◆ Assignment: Do any lines in the data below contain "eapply"? If so, copy every one of them.

————————

Lemma kept_mono final (P P' : option bytes -> Prop) f :
  (forall b, P b -> P' b) -> kept final P f -> kept final P' f.
Proof.
  intros Hp [Hf Hi Hb Ho]. split; [|done..]. intros d Hd. specialize (Hf d Hd).
  destruct (d !! final); [destruct Hf as (b & ? & ?); eauto|auto].
Qed.

Lemma kept_read final P f : kept final P f -> P (fs_read final f).
Proof.
  intros Hk. pose proof (kept_final _ _ _ Hk (dir f) (list_elem_of_here _ _)) as Hf.
  unfold fs_read, resolve. destruct (dir f !! final); [|done]. by destruct Hf as (b & -> & ?).
Qed.

Lemma resolve_Some p f i x : resolve p f = Some (i, x) <-> dir f !! p = Some i /\ inodes f !! i = Some x.
Proof.
  unfold resolve. destruct (dir f !! p) as [j|]; [|naive_solver].
  destruct (inodes f !! j) as [y|] eqn:E; cbn; naive_solver.
Qed.

Lemma resolve_None final P p f : kept final P f -> resolve p f = None -> dir f !! p = None.
Proof.
  intros Hk. unfold resolve. destruct (dir f !! p) as [i|] eqn:E; [|done].
  pose proof (kept_bound _ _ _ Hk _ _ _ (list_elem_of_here _ _) E) as Hi.
  apply lookup_lt_is_Some_2 in Hi as [x ->]. done.
Qed.

(** Changing the file of another name. *)
Lemma set_inode_kept final P p i x f :
  p <> final -> dir f !! p = Some i -> kept final P f ->
  kept final P (set_inode i x f) /\ fs_read final (set_inode i x f) = fs_read final f.
Proof.
  intros Hne Hp Hk. pose proof Hk as [Hf Hi Hb Ho]. split; [split; cbn; try done|].
  - intros d Hd. specialize (Hf d Hd). specialize (Ho d p i Hd Hne Hp).
    destruct (d !! final) as [j|] eqn:E; [|done]. rewrite list_lookup_insert_ne by congruence. done.
  - intros d q j Hd Hj. rewrite length_insert. eauto.
  - unfold fs_read, resolve. cbn. specialize (Ho (dir f) p i (list_elem_of_here _ _) Hne Hp).
    destruct (dir f !! final) as [j|] eqn:E; [|done]. by rewrite list_lookup_insert_ne by congruence.
Qed.

(** A new file under another name. *)
Lemma new_file_kept final P p x f :
  p <> final -> dir f !! p = None -> kept final P f ->
  let f' := mkFS (<[p := length (inodes f)]> (dir f)) (dir f :: earlier f) (inodes f ++ [x]) in
  kept final P f' /\ fs_read final f' = fs_read final f.
Proof.
  intros Hne Hp Hk f'. pose proof Hk as [Hf Hi Hb Ho].
  assert (forall i y, inodes f !! i = Some y -> inodes f' !! i = Some y) as Hold by (intros; by apply lookup_app_l_Some).
  assert (forall d, d ∈ dirs f' -> d = <[p := length (inodes f)]> (dir f) \/ d ∈ dirs f) as Hdirs
    by (intros d [->|?]%elem_of_cons; [by left|by right]).
  assert (forall q i, dir f !! q = Some i -> i <> length (inodes f)) as Hnew
    by (intros q i Hq; specialize (Hb _ _ _ (list_elem_of_here _ _) Hq); lia).
  split; [split|].
  - assert (forall d, d ∈ dirs f -> match d !! final with
      | Some i => exists b, inodes f' !! i = Some (mkInode b true) /\ P (Some b) | None => P None end) as Hd.
    { intros d Hd. specialize (Hf d Hd). destruct (d !! final); [|done]. destruct Hf as (b & ? & ?). eauto. }
    intros d [->|Hin]%Hdirs; [|by apply Hd]. rewrite lookup_insert_ne by done. apply Hd. left.
  - intros d a b i [->|Hin]%Hdirs; [|by apply Hi].
    intros [[<- <-]|[_ Ha]]%lookup_insert_Some [[<- Hbi]|[_ Hq]]%lookup_insert_Some; try done.
    + by apply Hnew in Hq.
    + by apply Hnew in Ha.
    + eapply (Hi (dir f)); [left|done|done].
  - intros d a i [->|Hin]%Hdirs; cbn; rewrite length_app; cbn.
    + intros [[<- <-]|[_ Ha]]%lookup_insert_Some; [lia|]. specialize (Hb _ _ _ (list_elem_of_here _ _) Ha). lia.
    + intros Ha. specialize (Hb _ _ _ Hin Ha). lia.
  - intros d a i Hd Ha Hai Hfi. cbn in Hai.
    assert (exists d0, d0 ∈ dirs f /\ d0 !! final = Some i) as (d0 & Hd0 & Hf0).
    { apply Hdirs in Hd as [->|Hin]; [|by eauto]. rewrite lookup_insert_ne in Hfi by done. exists (dir f). split; [left|done]. }
    apply lookup_insert_Some in Hai as [[<- <-]|[_ Hai]].
    + specialize (Hb _ _ _ Hd0 Hf0). lia.
    + by apply (Ho d0 a i).
  - unfold fs_read, resolve. cbn. rewrite lookup_insert_ne by done. destruct (dir f !! final) as [j|] eqn:E; [|done].
    by rewrite lookup_app_l by (eapply Hb; [left|exact E]).
Qed.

————————

◆ Result of this task:
    + eapply (Hi (dir f)); [left|done|done].
    by rewrite lookup_app_l by (eapply Hb; [left|exact E]).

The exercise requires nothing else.